Chamber of Commerce calls for coronavirus liability protections in next relief bill

On Thursday, the U.S. Chamber of Commerce called on Congress to include liability protections for businesses in the next coronavirus relief package as state leaders begin to reopen their economies.

The issue is gaining attention on Capitol Hill because businesses that reopen will likely be vulnerable to coronavirus-related lawsuits, and there are no guidelines for how they should be protected, said Harold Kim, president of legal reform at the Chamber.

“There is this hanging cloud of liability where a lot of questions are being asked … and given that there is really no playbook in terms of what could happen after reopening and what those risks are, these types of uncertainties are really starting to bubble up to the forefront,” Kim said.

To address the uncertainty, the Chamber said that businesses should be protected from exposure claims, product liability, medical claims, and also from investors who blame a drop in stock price on mismanagement and not the coronavirus.

“There are opportunistic, class-action security lawsuits that can claim that companies did take or did not take action in response to the pandemic which caused the stock to drop,” Kim said, adding that there was a surge in these types of lawsuits before the economic shutdown in March.

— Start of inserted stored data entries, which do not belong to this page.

Lemma advance_inv c h hash w r w' :
  cursor_advance c h hash w = (r, w') -> is_u64 c -> reached (w_db w) c h -> db_inv w -> db_inv w' /\ evolves w w'.
Proof.
  intros H Hc Hr Hi. assert (w_seq w <= w_seq w') as Hs.
  { refine ((_ : seq_mono (cursor_advance c h hash)) w r w' H).
    apply seq_mono_in_tx, seq_mono_map_err, seq_mono_sql. by intros ? ? ? [= _ <-]. }
  assert (w_db w' = set_cursors (db_cursors (w_db w')) (w_db w)
    /\ (db_cursors (w_db w') = db_cursors (w_db w) \/ db_cursors (w_db w') = <[as_i64 c := (as_i64 h, hash)]> (db_cursors (w_db w))))
    as [D Hcur].
  { apply cursor_advance_run in H as [E|[E _]]; rewrite E; [by auto|]. split; [by destruct (w_db w)|by left]. }
  assert (evolves w w') as He.
  { split; [done|by rewrite D|rewrite D; intros t tab Ht; by apply (grown_refl (w_db w))|].
    unfold queue_of. rewrite D. eauto. }
  split; [|done]. destruct Hi as [[A1 A2] B C E F G]. split.
  - unfold queue_of in *. rewrite D. split; [done|]. eapply Forall_impl; [exact A2|]. cbn. lia.
  - by rewrite D.
  - by rewrite D.
  - unfold queue_of. rewrite D. intros q Hq. by apply E.
  - unfold queue_of. rewrite D. intros x b y Hy Hraw. by apply F.
  - intros x cu hash' Hx Hcu. assert (swept (start x) (recs x) (cu + 1) (w_db w) /\ 0 <= cu < 2 ^ 62) as [Hsw ?].
    { destruct Hcur as [Ec|Ec]; rewrite Ec in Hcu; [by destruct (G x cu hash' Hx Hcu)|].
      apply lookup_insert_Some in Hcu as [[Heq Hv]|[_ Hcu]]; [|by destruct (G x cu hash' Hx Hcu)].
      apply as_i64_inj in Heq as ->; [|done|done]. injection Hv as <- _. destruct Hr as [Hh Hsw].
      rewrite as_i64_small by (unfold_int; lia). done. }
    split; [done|by eapply swept_evolves].
Qed.

Lemma resume_ok c o w w' :
  cursor_get c w = (Ok o, w') -> is_u64 c -> db_inv w -> same_state w w' /\ tracker_ok (w_db w') c (tracker_new (resume_at (start c) o)).
Proof.
  intros H Hc Hi. apply mmap_err_Ok, sql_Ok in H as (v & Sv%next_fault_same & H). injection H as <- <-. split; [done|].
  assert (forall n, 0 <= n <= 2 ^ 62 -> swept (start c) (recs c) n (w_db v) -> tracker_ok (w_db v) c (tracker_new n)) as Hn.
  { intros n ? ?. split; [done|]. split; [|done]. intros ? ? ?. cbn. by rewrite lookup_empty. }
  apply Hn.
  - destruct (db_cursors (w_db v) !! as_i64 c) as [[cu hash]|] eqn:E; cbn; [|pose proof (dp_start c); lia].
    destruct (di_cursor _ (db_inv_same _ _ Sv Hi) c cu hash Hc E) as [? _].
    rewrite as_u64_small, u64_add_small; unfold_int; lia.
  - destruct (db_cursors (w_db v) !! as_i64 c) as [[cu hash]|] eqn:E; cbn; [|intros b Hb; lia].
    destruct (di_cursor _ (db_inv_same _ _ Sv Hi) c cu hash Hc E) as [? Hs].
    rewrite as_u64_small, u64_add_small by (unfold_int; lia). done.
Qed.
(** ** A worker's piece *)

Lemma decode_all_elem {A} (f : A -> result DomainError (option EventRow)) xs rows y :
  decode_all f xs = Ok rows -> y ∈ rows <-> exists x, x ∈ xs /\ f x = Ok (Some y).
Proof.
  intros H. rewrite (decode_all_omap _ _ _ H), list_elem_of_omap. unfold ok_row. split.
  - intros (x & Hx & E). exists x. split; [done|]. destruct (f x); [by subst|done].
  - intros (x & Hx & E). exists x. by rewrite E.
Qed.
Lemma pull_keeps w x w' : pull_any w = (x, w') -> keeps_items w w'.
Proof.
  intros (v & Sv & [Hs|[a Ha]] & _)%sql_runs; [by apply items_keep_same|]. eapply items_keep_trans; [by apply items_keep_same|].
  unfold pull_rows in Ha. destruct (list_find _ _) as [[i row]|] eqn:Ef; injection Ha as _ <-; [|by apply items_keep_same].
  apply list_find_Some in Ef as (Hrow & _). by apply items_keep_requeued, locked_requeued.
Qed.

Lemma reclaim_keeps secs w x w' : reclaim secs w = (x, w') -> keeps_items w w'.
Proof.
  intros (v & Sv & [Hs|[a [= _ <-]]] & _)%sql_runs; [by apply items_keep_same|]. eapply items_keep_trans; [by apply items_keep_same|].
  intros q Hq _. cbn. unfold queue_of, reclaim_rows. cbn. eexists. split; [by apply list_elem_of_fmap_2|].
  by destruct (expired (w_now v) secs q).
Qed.

(** An ack removes rows of its own item only, and that is not one of the block. *)
Lemma ack_keeps l w x w' : ack (l_id l) (l_lease_seq l) w = (x, w') -> held w l -> ~ in_item (l_item l) -> keeps_items w w'.
Proof.
  intros (v & Sv & Hw & _)%sql_runs Hh Hni. destruct Hw as [Hs|[a [= _ <-]]]; [by apply items_keep_same|].
  intros q Hq Hi. exists q. split; [|done]. unfold queue_of, ack_rows. cbn. apply list_elem_of_filter.
  destruct Sv as (D & _). rewrite D. split; [|done]. intros [Hid _]. apply Hni. by rewrite <- (proj2 Hh q Hq Hid).
Qed.

Lemma decode_fails i raw : raw_ok recs i raw -> in_item i -> forall rows, decode_all (dec_decode dec) raw <> Ok rows.
Proof.
  intros Hraw [Ec Hb] rows H. assert (r ∈ raw) as Hr by (apply Hraw; exists b; by rewrite Ec).
  destruct (decode_all_each _ _ _ _ H Hr) as [o Ho]. congruence.
Qed.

The Chamber is also opposed to Congress extending the $600 pandemic payment boost to unemployment benefits, said Neil Bradley, the organization’s executive vice president and chief policy officer.

“We very much believe that the $600 across-the-board bonus should not continue,” he said, adding that in some cases, the payment was so lucrative that it provided incentive for jobless workers not to look for employment.

“For a lot of individuals, we created an unemployment system that provided more income than their jobs and that becomes a disincentive, a barrier, to return to work,” he said.

Bradley said that the unemployment system should be designed in a way that encourages people to get back to work and stressed that policies can be enacted that provide additional relief to jobless workers without stopping them from returning to the workforce.

“There are a number of ways to do it, but it would be a mistake to simply continue what was enacted in the Cares Act,” he said.

The $600 payment was originally enacted in March as part of the CARES Act, and it is currently scheduled to expire on July 31. The House-passed HEROES Act, approved last week, extends the aid to Jan. 31, 2021, for most unemployed workers. The Senate is not expected to take up the HEROES Act.

The $600 payment has become a partisan issue. Democrats say the benefits are needed to keep laid-off workers afloat to prevent the pandemic from turning into a lasting economic catastrophe. Republicans, though, say the benefits lead the jobless to forgo returning to work, an incentive that will prevent labor market recovery.